(** Follows the structure of a computation; a definition without a lemma is
    unfolded. *)
Ltac head_of t := lazymatch t with ?f _ => head_of f | _ => t end.
Ltac reports :=
  intros; cbv beta zeta;
  lazymatch goal with
  | |- reports_only _ (Hardware.bind _ _) => apply reports_bind; [|intros ?]; reports
  | |- reports_only _ (record _) => apply reports_record; first [done | split; [done|]; split; [done|]; first [by left | by right]]
  | |- reports_only _ (modify _) => apply reports_modify; done
  | |- reports_only _ (io_fold _ _ _) => apply reports_fold; reports
  | |- reports_only _ (io_while _ _ _) => apply reports_while; reports
  | |- reports_only _ ?m =>
      let h := head_of m in
      lazymatch h with
      | match ?x with _ => _ end => destruct x; reports
      | _ => first [solve [eauto 1 with reports] | progress unfold h; reports]
      end
  end.

(** ** Tables of functions *)
Section tables.
Context {D G V : Type}.

#[local] Abbreviation code := (Tests.code D G V).
#[local] Abbreviation table := (list (string * code)).

(** Assertions of a case; results of a configuration; results of a group. *)
Definition of_case (cls id : Z) (op : record_op) : Prop :=
  match op with RecAssertion c i _ _ _ _ => c = cls ∧ i = id ∧ op_typed op | _ => False end.
Definition of_config (op : record_op) : Prop := match op with RecConfigItem _ _ _ => True | _ => False end.
Definition of_group (op : record_op) : Prop := match op with RecGroup _ _ _ => True | _ => False end.
Definition nothing (op : record_op) : Prop := False.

#### YOUR TASK:
Return every line from the entries above that contains the word "intros".

#### OUTPUT:
  intros; cbv beta zeta;
  | |- reports_only _ (Hardware.bind _ _) => apply reports_bind; [|intros ?]; reports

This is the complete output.